É esperado que 40.000 visitantes passem diariamente pela nave, agora mais iluminada, que é composta por 1.000 retângulos de chumbo de 50 quilos, além de outros 1.000 para o coro suportados pela "floresta" (estrutura superior).

Novidades

A catedral parisiense tem novo mobiliário, como um novo grande relicário na capela do eixo central, onde serão expostas três relíquias associadas ao momento da morte de Jesus Cristo, que foram retiradas à pressa durante o incêndio: a coroa de espinhos, um prego da crucificação e um pedaço de madeira da cruz.

O novo expositor, feito na Fundação Coubertin em Paris, possui cerca de três metros de altura e um estilo contemporâneo, que permite aos visitantes maior proximidade com a coroa de espinhos, que se encontra em Paris há quase oito séculos.

A decoração interior da catedral incluirá ainda três tapeçarias do artista espanhol Miquel Barceló e quatro outras peças de arte têxtil do pintor britânico Michael Armitage, nascido no Quénia, colocadas no corredor norte.

Notre-Dame contará com o regresso de concertos com solistas, orquestras e coros, mas também do seu impressionante órgão, que não foi danificado pelo incêndio, mas necessitou de uma desmontagem e de uma limpeza completa dos seus 8.000 tubos.

Controvérsias

Um dispositivo de 6.000 polícias e 'gendarmes' (polícia militarizada) será mobilizado para garantir a segurança das cerimónias de reabertura, onde são esperados cerca de 50 chefes de Estado e de Governo, tal como aconteceu com a cerimónia de abertura dos Jogos Olímpicos no final de julho, segundo o chefe da polícia de Paris, Laurent Nuñez.

A diocese de Paris lançou um projeto, apoiado por Macron, para a instalação de vitrais contemporâneos na catedral, sendo alvo de críticas por parte de cidadãos que pedem que os vitrais antigos sejam respeitados, numa petição lançada em dezembro de 2023 no jornal La Tribune de l'art que conta com 235.000 assinaturas.

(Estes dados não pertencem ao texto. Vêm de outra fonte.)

(* ===== verification/Ddl.v ===== *)
(** The part of SQL that the migrations of [backend/internal/db/migrations]
    are written in, as PostgreSQL executes it.

    A database is a catalog (tables with their columns and named constraints,
    and indexes) and the rows of its tables.  A statement changes the catalog
    ([ddl]) and the rows ([dml]) and succeeds only if the rows that result
    satisfy every declared type, [NOT NULL], [CHECK] and unique index
    ([db_ok]); a file of statements is one transaction.  Constraints without a
    name get the one PostgreSQL generates, on which later migrations rely.

    [analyse] is a static analysis of statements on the catalog alone;
    [analyse_sound] shows that the statements it accepts succeed whatever
    rows the database holds. *)
From S2P Require Import Prelude GoFloat GoTime Netip Sql Store.

#[local] Open Scope Z_scope.

(** ** Syntax *)

Inductive SqlType :=
| TEXT | TIMESTAMPTZ | INET | UUID | INTEGER | BIGINT | DOUBLE_PRECISION | BOOLEAN | CIDR | JSONB.

Inductive Cmp := CGe | CLe | CGt | CEq.

(** Conditions of [CHECK] and [WHERE]: [c IN (...)], [c op n], [c = 's'],
    [c IS NULL], [c IS NOT NULL] and their combinations. *)
Inductive Expr :=
| InList (c : string) (values : list string)
| Compare (op : Cmp) (c : string) (n : Z)
| EqText (c s : string)
| IsNull (c : string)
| IsNotNull (c : string)
| And (a b : Expr)
| Or (a b : Expr).

Inductive Default := DNow | DUuid | DText (s : string) | DInt (n : Z) | DBool (b : bool).
Inductive OnDelete := CASCADE | SET_NULL.
Inductive ColumnKey := PRIMARY_KEY | UNIQUE.

(** A column of [CREATE TABLE] or [ADD COLUMN]. *)
Record Column := {
  c_name : string; c_type : SqlType; c_notnull : bool; c_default : option Default;
  c_check : option Expr; c_key : option ColumnKey; c_references : option (string * string * OnDelete)
}.

(** A key of an index: a column, or [COALESCE(c, 's')]. *)
Inductive IndexKey := KCol (c : string) (desc : bool) | KCoalesce (c s : string).

(** The right-hand side of [SET]. *)
Inductive Source := FromColumn (c : string) | TextConst (s : string).

(** The statements; what can exist already is guarded by [IF NOT EXISTS],
    what can be missing by [IF EXISTS]. *)
Inductive Stmt :=
| CreateExtension (name : string)
| CreateTable (t : string) (cols : list Column)
| CreateIndex (unique : bool) (name t : string) (keys : list IndexKey) (nulls_distinct : bool) (cond : option Expr)
| AddColumns (t : string) (cols : list Column)
| DropConstraint (t name : string)
| AddConstraint (t name : string) (check : Expr)
| Update (t c : string) (src : Source) (cond : Expr)
| InsertSelect (into : string) (cols : list string) (from : string) (cond : Expr) (conflict greatest : string)
| Delete (t : string) (cond : Expr).

(** ** The catalog *)

Record ColInfo := { ci_type : SqlType; ci_notnull : bool; ci_default : option Default }.
Inductive Constraint :=
| CheckC (e : Expr)
| KeyC (primary : bool) (c : string)
| ForeignC (c t c' : string) (on_delete : OnDelete).
Record Table := { t_columns : gmap string ColInfo; t_constraints : gmap string Constraint }.
Record Index := {
  i_table : string; i_unique : bool; i_keys : list IndexKey; i_nulls_distinct : bool; i_where : option Expr
}.
Record Schema := { s_tables : gmap string Table; s_indexes : gmap string Index }.

Definition no_schema : Schema := {| s_tables := ∅; s_indexes := ∅ |}.

#[export] Instance SqlType_eq_dec : EqDecision SqlType. Proof. solve_decision. Defined.
#[export] Instance Cmp_eq_dec : EqDecision Cmp. Proof. solve_decision. Defined.
#[export] Instance Expr_eq_dec : EqDecision Expr. Proof. solve_decision. Defined.
#[export] Instance Default_eq_dec : EqDecision Default. Proof. solve_decision. Defined.
#[export] Instance OnDelete_eq_dec : EqDecision OnDelete. Proof. solve_decision. Defined.
#[export] Instance ColInfo_eq_dec : EqDecision ColInfo. Proof. solve_decision. Defined.
#[export] Instance Constraint_eq_dec : EqDecision Constraint. Proof. solve_decision. Defined.
#[export] Instance Table_eq_dec : EqDecision Table. Proof. solve_decision. Defined.
#[export] Instance IndexKey_eq_dec : EqDecision IndexKey. Proof. solve_decision. Defined.
#[export] Instance Index_eq_dec : EqDecision Index. Proof. solve_decision. Defined.
#[export] Instance Schema_eq_dec : EqDecision Schema. Proof. solve_decision. Defined.

Fixpoint expr_columns (e : Expr) : list string :=
  match e with
  | InList c _ | Compare _ c _ | EqText c _ | IsNull c | IsNotNull c => [c]
  | And a b | Or a b => expr_columns a ++ expr_columns b
  end.
Fixpoint rename (c d : string) (e : Expr) : Expr :=
  let f x := if decide (x = c) then d else x in
  match e with
  | InList x vs => InList (f x) vs
  | Compare op x n => Compare op (f x) n
  | EqText x s => EqText (f x) s
  | IsNull x => IsNull (f x)
  | IsNotNull x => IsNotNull (f x)
  | And a b => And (rename c d a) (rename c d b)
  | Or a b => Or (rename c d a) (rename c d b)
  end.
Definition key_column (k : IndexKey) : string := match k with KCol c _ | KCoalesce c _ => c end.
Definition index_columns (i : Index) : list string :=
  map key_column (i_keys i) ++ match i_where i with Some e => expr_columns e | None => [] end.

(** ** Changing the catalog *)

(** Tables and indexes share one name space; names have at most 63 bytes
    (longer ones, which PostgreSQL cuts, are refused here). *)
Definition relation_exists (sch : Schema) (n : string) : bool :=
  isSome (s_tables sch !! n) || isSome (s_indexes sch !! n).
Definition name_ok (n : string) : bool := (String.length n <=? 63)%nat.

(** The generated name of an unnamed constraint: the first that is free of
    [base], [base1], ... *)
Definition choose_name (taken : string -> bool) (base : string) : option string :=
  n ← head (List.filter (fun n => negb (taken n)) (map (fun d => base +:+ d) [""; "1"; "2"; "3"; "4"; "5"; "6"; "7"; "8"; "9"]));
  if name_ok n then Some n else None.

Definition with_table (sch : Schema) (t : string) (tab : Table) : Schema :=
  {| s_tables := <[t := tab]> (s_tables sch); s_indexes := s_indexes sch |}.
Definition with_index (sch : Schema) (n : string) (i : Index) : Schema :=
  {| s_tables := s_tables sch; s_indexes := <[n := i]> (s_indexes sch) |}.
Definition has_columns (tab : Table) (cols : list string) : bool :=
  forallb (fun c => isSome (t_columns tab !! c)) cols.
Definition with_constraint (tab : Table) (n : string) (k : Constraint) : Table :=
  {| t_columns := t_columns tab; t_constraints := <[n := k]> (t_constraints tab) |}.

(** [CONSTRAINT name ...] on an existing table. *)
Definition add_constraint (t n : string) (k : Constraint) (sch : Schema) : option Schema :=
  tab ← s_tables sch !! t;
  if negb (isSome (t_constraints tab !! n)) && name_ok n
  then Some (with_table sch t (with_constraint tab n k)) else None.

Definition constraint_name (t suffix : string) (sch : Schema) : option string :=
  tab ← s_tables sch !! t; choose_name (fun n => isSome (t_constraints tab !! n)) (t +:+ suffix).

(** The constraints of a column definition, on a table that has the column. *)
Definition add_check (t : string) (col : Column) (sch : Schema) : option Schema :=
  match c_check col with
  | None => Some sch
  | Some e =>
      tab ← s_tables sch !! t;
      n ← constraint_name t ("_" +:+ c_name col +:+ "_check") sch;
      if has_columns tab (expr_columns e) then add_constraint t n (CheckC e) sch else None
  end.

Definition is_key_of (c : string) (k : Constraint) : bool :=
  match k with KeyC _ c' => (c' =? c)%string | _ => false end.
Lemma traffic_arrives_witness :
  exists w', rtc sample_moves sample_start w' /\ AgentMain.pending (EndToEnd.agent w') = ∅ /\
    length (CollectorRun.from 0 (CollectorRun.got (EndToEnd.capture w') false)) = 1%nat.
Proof.
  assert (Hss : mapM (@CollectorRun.script ascii_only) [sample_capture] = Some sample_scripts) by (vm_compute; reflexivity).
  destruct (EndToEnd.traffic_arrives _ _ _ _ _ _ _ _ _ _ _ _ _ _ _ _ sample_network CBytesReceived AgentFlow.bytes_received AgentFlow.event_received
    AgentMain.BytesReceived false [sample_capture] sample_scripts registered_state sample_start sample_capture_ok Hss sample_posts sample_worlds_ok
    registered_tables_ok (rtc_refl sample_moves sample_start) eq_refl) as (w' & Hr & Hp & _ & _ & Hall & _).
  exists w'. split; [exact Hr|]. split; [exact Hp|]. rewrite (Hall 0%nat sample_capture eq_refl). vm_compute. reflexivity.
Defined.

(** One packet enters through the ingress hook: 74 bytes. *)
Definition sample_wire : list Kernel.Label := [Kernel.LRun (Kernel.PIngress Kernel.sample_skb) (Kernel.at_time 5)].
Definition wire_sample : CollectorRun.Capture := WirePath.wire_capture Kernel.sample_collector [1000000] ∅ sample_wire.
Abbreviation wire_start :=
  (EndToEnd.whole_start (CollectorRun.Run false [wire_sample] (@WirePath.wire_scripts ascii_only wire_sample)) registered_state).

Lemma sample_wire_ok : Forall Kernel.label_ok sample_wire /\ Forall WirePath.tc_mode sample_wire.
Proof.
  split; (constructor; [|constructor]); [|reflexivity].
  split; [apply Kernel.at_time_ok; split; vm_compute; congruence|exact Kernel.sample_skb_ok].
Qed.

(** ** The listener table *)

(** The [opts] object stored with a listener. *)
Record options : Type := Options {
  opt_once : bool;
  opt_protect : option bool;
  opt_filter : option (payload → bool);
}.

(** The [options?] argument of the registration methods; an omitted
    argument is [no_options], since spreading [undefined] adds nothing. *)
Record reg_options : Type := RegOptions {
  reg_filter : option (payload → bool);
  reg_protect : option bool;
}.

Definition no_options : reg_options := RegOptions None None.

Definition entry : Type := listener * options.

Abbreviation evinfo := (gmap string (list entry)).

(** [{ once: o, ...options }] *)
Definition spread_options (o : bool) (uo : reg_options) : options :=
  Options o (reg_protect uo) (reg_filter uo).

(** [{ once: true, ...listenerOrOptions, protect: true }] *)
Definition promise_options (uo : reg_options) : options :=
  Options true (Some true) (reg_filter uo).

(** [if (info) info.push(e); else this._evinfo[ev] = [e];] *)
Definition append_entry (ev : string) (e : entry) (t : evinfo) : evinfo :=
  match t !! ev with
  | Some info => <[ev := push info e]> t
  | None => <[ev := [e]]> t
  end.

(** [if (info) info.unshift(e); else this._evinfo[ev] = [e];] *)
Definition prepend_entry (ev : string) (e : entry) (t : evinfo) : evinfo :=
  match t !! ev with
  | Some info => <[ev := unshift info e]> t
  | None => <[ev := [e]]> t
  end.

Definition on (ev : string) (l : listener) (uo : reg_options) (t : evinfo) : evinfo :=
  append_entry ev (l, spread_options false uo) t.

Definition prependOn (ev : string) (l : listener) (uo : reg_options) (t : evinfo) : evinfo :=
  prepend_entry ev (l, spread_options false uo) t.

(** [once(ev, listener, options?)]: the branch
    [typeof listenerOrOptions === "function"]. *)
Definition once (ev : string) (l : listener) (uo : reg_options) (t : evinfo) : evinfo :=
  append_entry ev (l, spread_options true uo) t.

(** [once(ev, options?)]: the promise branch.  [shim] is the function
    object [(...data) => resolve(data)] that the call creates. *)
Definition once_promise (ev : string) (shim : listener) (uo : reg_options)
    (t : evinfo) : evinfo :=
  append_entry ev (shim, promise_options uo) t.

Definition prependOnce (ev : string) (l : listener) (uo : reg_options) (t : evinfo) : evinfo :=
  prepend_entry ev (l, spread_options true uo) t.

Definition prependOnce_promise (ev : string) (shim : listener) (uo : reg_options)
    (t : evinfo) : evinfo :=
  prepend_entry ev (shim, promise_options uo) t.

(** [([l]) => l === c] *)
Definition holds (c : listener) (e : entry) : bool := bool_decide (e.1 = c).

(** [cbs.splice(cbs.findIndex(([l]) => l === c), 1)] *)
Definition splice_listener (c : listener) (cbs : list entry) : list entry :=
  splice cbs (findIndex (holds c) cbs) 1.

(** [if (cbs.length === 0) delete this._evinfo[ev];] after [cbs] has been
    changed in place. *)
Definition store (ev : string) (cbs : list entry) (t : evinfo) : evinfo :=
  match cbs with
  | [] => delete ev t
  | _ => <[ev := cbs]> t
  end.

(** [off(ev, listener)] *)
Definition off_listener (ev : string) (c : listener) (t : evinfo) : evinfo :=
  match t !! ev with
  | Some cbs => store ev (splice_listener c cbs) t
  | None => t
  end.

(** [for (const [cb, { protect }] of cbs) if (!protect) todel.push(cb);] *)
Definition todel (cbs : list entry) : list listener :=
  (filter (λ e : entry, negb (truthy (opt_protect e.2))) cbs).*1.

(** [off(ev)] *)
Definition off_event (ev : string) (t : evinfo) : evinfo :=
  match t !! ev with
  | Some cbs => store ev (foldl (λ acc cb, splice_listener cb acc) cbs (todel cbs)) t
  | None => t
  end.

(** [Object.keys(this._evinfo)].  The order in which the keys are listed
    plays no part: [off(ev)] changes the table at [ev] only. *)
Definition keys (t : evinfo) : list string := (map_to_list t).*1.

(** The method [off], with its two optional parameters.  In the last
    branch, [this.off(ev)] is called with a key and no listener: it takes
    the second branch, [off_event]. *)
Definition off (ev : option string) (c : option listener) (t : evinfo) : evinfo :=
  match ev, c with
  | Some ev, Some c => off_listener ev c t
  | Some ev, None => off_event ev t
  | None, _ => foldl (λ acc ev, off_event ev acc) t (keys t)
  end.

(** ** Dispatch *)

(** How a call of a listener ends. *)
Inductive outcome : Type :=
  | Returned
  | Thrown.

(** One call [cb(...data)] made by the loop of [emit], with how it ended. *)
Definition invocation : Type := listener * outcome.

(** [filter ? filter(data) : true] *)
Definition passes (data : payload) (o : options) : bool :=
  match opt_filter o with
  | Some f => f data
  | None => true
  end.

Section Dispatch.
(** Everything a listener can read or change besides the emitter. *)
Context {World : Type}.

(** The state a listener runs in: the rest of the program and the
    emitter's [_evinfo]. *)
Definition state : Type := World * evinfo.

(** The body of each function object: called with the payload, it changes
    the state (the table only through the emitter's own methods, since
    [_evinfo] is private) and returns or throws. *)
Variable run : listener → payload → state → outcome * state.

(** The [for ... of] loop of [emit] over the copied array.  A throwing
    listener ends the loop: the statement after the call is not reached and
    the remaining elements are not visited.  [this.off(ev, cb)] is called
    with both arguments: it takes the first branch of [off],
    [off_listener], on the table as it is at that moment. *)
Fixpoint emit_loop (ev : string) (data : payload) (snapshot : list entry)
    (s : state) : outcome * list invocation * state :=
  match snapshot with
  | [] => (Returned, [], s)
  | (cb, o) :: rest =>
      if passes data o then
        match run cb data s with
        | (Thrown, s1) => (Thrown, [(cb, Thrown)], s1)
        | (Returned, s1) =>
            let s2 := if opt_once o then (s1.1, off_listener ev cb s1.2) else s1 in
            let '(out, tr, s3) := emit_loop ev data rest s2 in
            (out, (cb, Returned) :: tr, s3)
        end
      else emit_loop ev data rest s
  end.

(** [emit(ev, ...data)]: how the call ends, the listener calls it made, in
    order, and the state it leaves. *)
Definition emit (ev : string) (data : payload) (s : state)
    : outcome * list invocation * state :=
  match s.2 !! ev with
  | Some cbs => emit_loop ev data cbs s
  | None => (Returned, [], s)
  end.
(** C5, the claim as stated fails: the call without a data directory
    raises, yet it has registered the exit hook, and it has written the
    log level. *)
Lemma initialize_without_data_dir_mutates :
  exists w',
    initialize example_configuration example_core_sync "app" (Some "1.0")
      true None None None (Some 10%Z) (process_start ∅)
      = (Raised (TypeError "data_dir must be provided"), w') /\
    atexit_registry (process_start ∅) = [] /\
    atexit_registry w' = [HReset] /\
    _simple_log_level (glean (process_start ∅)) = None /\
    _simple_log_level (glean w') = Some 10%Z.
Proof.
  eexists. split; [vm_compute; reflexivity|]. repeat split.
Qed.

(** C4, the claim as stated fails: after a test session on a temporary
    directory, [_reset] returns with the ownership flag still true. *)
Lemma reset_keeps_ownership_flag :
  exists w1 w2,
    _initialize_with_tempdir_for_testing example_configuration
      example_core_sync "/tmp/glean" "app" (Some "1.0") true None None
      (process_start ∅)
      = (Returned tt, w1) /\
    _reset w1 = (Returned tt, w2) /\
    is_initialized w2 = (Returned false, w2) /\
    _destroy_data_dir (glean w2) = true.
Proof.
  do 2 eexists. split; [vm_compute; reflexivity|].
  split; [vm_compute; reflexivity|]. split; reflexivity.
Qed.

Lemma public_sessions_never_own_data_dir_witness :
  _initialized (glean (process_start ∅)) = false /\
  (let w :=
     session example_configuration example_core_sync (fun _ => Answered None)
       [DoInitialize "app" (Some "1.0") true None (Some "/data") None None;
        DirectoryAppears "/data"; CoreInvokes CbTriggerUpload;
        DoInitialize "app" None true None (Some "/elsewhere") None None]
       (process_start ∅) in
   _destroy_data_dir (glean w) = false /\
   exists w', _reset w = (Returned tt, w') /\ fs w' = fs w) /\
  exists w',
    _initialize_with_tempdir_for_testing example_configuration
      example_core_sync "/tmp/glean" "app" None true None None
      (process_start ∅)
      = (Returned tt, w') /\
    _destroy_data_dir (glean w') = true.
Proof.
  split; [reflexivity|].
  destruct (public_sessions_never_own_data_dir example_configuration
              example_core_sync (fun _ => Answered None) ∅
              [DoInitialize "app" (Some "1.0") true None (Some "/data")
                 None None;
               DirectoryAppears "/data"; CoreInvokes CbTriggerUpload;
               DoInitialize "app" None true None (Some "/elsewhere") None
                 None]
              (process_start ∅) "/tmp/glean" "app" None true None "/data"
              None None eq_refl ltac:(repeat constructor))
    as (_ & (D & w' & new & R & _ & _ & F & _) & (w2 & R2 & D2 & _)).
  split; [split; [exact D|exists w'; auto]|].
  exists w2. auto.
Defined.

Lemma initialized_until_reset_witness :
  _initialized (glean example_ready) = true /\
  let steps :=
    [DoInitialize "other-app" None false None None None None;
     CoreInvokes CbTriggerUpload;
     DoInitializeWithTempdirForTesting "/tmp/glean" "app" None true None
       None;
     DoSetUploadEnabled false] in
  let w :=
    session example_configuration example_core_sync
      (fun _ => Answered None) steps example_ready in
  is_initialized w = (Returned true, w).
Proof.
  split; [reflexivity|].
  apply (initialized_until_reset example_configuration example_core_sync
           (fun _ => Answered None));
    [reflexivity|repeat constructor].
Defined.

Lemma initialized_only_at_return_witness :
  _initialized (glean (process_start ∅)) = false /\
  exists w' new,
    initialize example_configuration example_core_sync "app" (Some "1.0")
      true None (Some "/data") None None (process_start ∅)
      = (Returned tt, w') /\
    trace w' = new /\
    Forall (fun e => _initialized (at_glean e) = false) new /\
    _initialized (glean w') = true.
Proof.
  split; [reflexivity|].
  destruct (initialized_only_at_return example_configuration
              example_core_sync "app" (Some "1.0") true None "/data" None
              None (process_start ∅) eq_refl)
    as (w' & new & R & T & F & I).
  exists w', new. injection I as I. auto.
Defined.

Lemma init_finished_after_initialize_witness :
  _initialized (glean (process_start ∅)) = false /\
  exists w',
    initialize example_configuration example_core_sync "app" (Some "1.0")
      true None (Some "/data") None None (process_start ∅)
      = (Returned tt, w') /\
    _init_finished (glean w') = true.
Proof.
  split; [reflexivity|].
  destruct (init_finished_after_initialize example_configuration
              example_core_sync "app" (Some "1.0") true None "/data" None
              None (process_start ∅) eq_refl)
    as (w' & new & cfg & ci & R & _ & _ & N).
  exists w'. split; [exact R|]. rewrite N. reflexivity.
Defined.

Lemma configuration_after_initialize_witness :
  _initialized (glean (process_start ∅)) = false /\
  exists w1 w2,
    initialize example_configuration example_core_sync "app" (Some "1.0")
      true None (Some "/data") None None (process_start ∅)
      = (Returned tt, w1) /\
    configuration w1 = (Returned example_configuration, w1) /\
    _reset w1 = (Returned tt, w2) /\
    configuration w2 = (Returned example_configuration, w2).
Proof.
  split; [reflexivity|].
  exact (configuration_after_initialize example_configuration
           example_core_sync (fun _ => Answered None) "app" (Some "1.0")
           true None "/data" None None (process_start ∅) eq_refl).
Defined.

Lemma configuration_before_initialize_witness :
  let steps :=
    [DoIsInitialized; DoSetUploadEnabled true; DoReset;
     CoreInvokes CbInitializeFinished] in
  Forall (fun s => calls_initialize s = false) steps /\
  let w :=
    session example_configuration example_core_sync
      (fun _ => Answered None) steps (process_start ∅) in
  configuration w = (Raised (AttributeError "_configuration"), w).
Proof.
  assert (P : Forall (fun s => calls_initialize s = false)
                [DoIsInitialized; DoSetUploadEnabled true; DoReset;
                 CoreInvokes CbInitializeFinished])
    by (repeat constructor).
  split; [exact P|].
  exact (configuration_before_initialize example_configuration
           example_core_sync (fun _ => Answered None) ∅ _ P).
Defined.

Lemma exit_hook_registered_iff_initialized_witness :
  let steps :=
    [DoInitialize "app" (Some "1.0") true None (Some "/data") None None;
     DoInitialize "app" None true None None None (Some 10%Z);
     DoReset;
     DoInitializeWithTempdirForTesting "/tmp/glean" "app" None true None
       None] in
  initialize_always_returned example_configuration example_core_sync
    (fun _ => Answered None) steps (process_start ∅) = true /\
  let w :=
    session example_configuration example_core_sync
      (fun _ => Answered None) steps (process_start ∅) in
  atexit_registry w = if _initialized (glean w) then [HReset] else [].
Proof.
  intros steps.
  assert (P : initialize_always_returned example_configuration
                example_core_sync (fun _ => Answered None) steps
                (process_start ∅) = true)
    by (vm_compute; reflexivity).
  split; [exact P|].
  exact (exit_hook_registered_iff_initialized example_configuration
           example_core_sync (fun _ => Answered None) ∅ steps P).
Defined.

Lemma tempdir_on_initialized_witness :
  _initialized (glean example_ready) = true /\
  exists w',
    _initialize_with_tempdir_for_testing example_configuration
      example_core_sync "/tmp/glean" "app" None true None None
      example_ready
      = (Returned tt, w') /\
    _data_dir (glean w') = "/data" /\
    _destroy_data_dir (glean w') = true.
Proof.
  split; [reflexivity|].
  destruct (tempdir_on_initialized example_configuration example_core_sync
              "/tmp/glean" "app" None true None None example_ready eq_refl)
    as (w' & new & R & _ & _ & K & D).
  exists w'. split; [exact R|]. split; [|exact D].
  injection K as K _ _ _ _. exact K.
Defined.
(** C10. A pass behaves the same whether the offset file is absent or
    holds 0: it ends the same way, with the same trace (the same calls to
    the backend with the same batches, the same offsets written) and the
    same backend; the two worlds it leaves are equal as soon as one offset
    was written, and differ in that one file as before otherwise. *)
Theorem sync_absent_offset_is_zero p qn d (w : World B) :
  run_dir p w = Some d →
  let w_absent := set_sync_offset_file p None w in
  let w_zero := set_sync_offset_file p (Some 0%Z) w in
  let after_absent := sync_experiment p qn w_absent in
  let after_zero := sync_experiment p qn w_zero in
  sync_offset_file_read p w_absent = None ∧
  sync_offset_file_read p w_zero = Some 0%Z ∧
  after_zero.2 = after_absent.2 ∧
  trace after_zero.1 = trace after_absent.1 ∧
  backend after_zero.1 = backend after_absent.1 ∧
  (after_zero.1 = after_absent.1 ∨
   after_zero.1 = set_sync_offset_file p (Some 0%Z) after_absent.1).
Proof.
  intros Hd w_absent w_zero after_absent after_zero.
  assert (sync_offset_file_read p w_absent = None) as Habsent.
  { unfold sync_offset_file_read, w_absent. by rewrite run_dir_set_offset, Hd. }
  assert (sync_offset_file_read p w_zero = Some 0%Z) as Hzero.
  { unfold sync_offset_file_read, w_zero. by rewrite run_dir_set_offset, Hd. }
  assert (w_zero = set_sync_offset_file p (Some 0%Z) w_absent) as Hw
    by (unfold w_zero, w_absent; by rewrite set_offset_twice).
  assert (after_zero.2 = after_absent.2 ∧
          (after_zero.1 = after_absent.1 ∨
           after_zero.1 = set_sync_offset_file p (Some 0%Z) after_absent.1))
    as [Hr Hworld].
  { unfold after_zero, after_absent, sync_experiment.
    destruct (uuid_UUID (path_name p)) as [u|] eqn:Hu.
    - rewrite !(sync_experiment_with_eq _ _ _ u) by done.
      rewrite Habsent, Hzero. simpl default.
      assert (DiskQueue p w_zero = DiskQueue p w_absent) as ->.
      { unfold DiskQueue, w_zero, w_absent. by rewrite !run_dir_set_offset, Hd. }
      rewrite Hw, <- set_offset_record.
      destruct (process p u qn (batches 1000 (DiskQueue p w_absent)) 0
                  (record (Printed stdout (Synchronising qn)) w_absent))
        as [w0 r] eqn:Hp.
      destruct (process_ignores_offset_file _ _ _ _ _ (Some 0%Z) _ _ _ Hp)
        as (w1 & -> & Hw1).
      done.
    - unfold sync_experiment_with. rewrite Hu. simpl. split; [done|]. by right. }
  split_and!; try done.
  - destruct Hworld as [->| ->]; [done|]. apply trace_set_offset.
  - destruct Hworld as [->| ->]; [done|]. apply backend_set_offset.
Qed.
(** * UserList: the fetch-on-mount loader of src/components/TodoList.tsx

    The component keeps three state cells ([users], [loading], [error]) and
    one effect, keyed on the [fetchUsers] prop.  Each run of the effect
    creates a closure with its own [cancelled] variable, calls the async
    function [load], and hands React a cleanup function that sets that
    variable.  The development below embeds the cells, the closures, the
    try/catch/finally of [load] and the three render branches, and proves
    the properties of the loader on that embedding. *)

From stdpp Require Import base list strings gmap.
From Stdlib Require Import ZArith.
From Stdlib Require QArith Qround.

Local Open Scope string_scope.
Local Open Scope list_scope.
Set Warnings "-register-all".

(** ** JavaScript values: what a call can throw or a promise reject with *)

Inductive JsValue : Type :=
| JsUndefined
| JsNull
| JsBoolean (b : bool)
| JsNumber (n : Z)
| JsString (s : string)
| JsObject (props : list (string * JsValue))
| JsError (message : string).

(** [err instanceof Error]: only [JsError] values have [Error.prototype] in
    their chain; a plain object literal has not, whatever its fields. *)
Definition instanceof_Error (err : JsValue) : bool :=
  match err with
  | JsError _ => true
  | _ => false
  end.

Embora os vitrais antigos sejam um exemplo das intervenções centenárias com trabalhos dos séculos XIII, XVII, XIX e XX.

Além disso, as autoridades religiosas francesas estão em conflito com a ministra da Cultura, Rachida Dati, que quer cobrar cinco euros de entrada por visitante para angariar fundos para a preservação do património religioso (o segundo maior do mundo com mais de 100.000 edifícios, em que cerca de 40.000 - construídos antes de 1905 - pertencem ao Estado), o que renderia 75 milhões de euros anuais.

O arcebispo de Paris defende a posição de livre acesso às igrejas e catedrais, até pela dificuldade logística de distinguir visitantes e religiosos, embora o ministro do Interior francês, Bruno Retailleau, que tutela os assuntos religiosos, tenha apoiado a proposta, citando o exemplo da basílica da Sagrada Família, em Barcelona.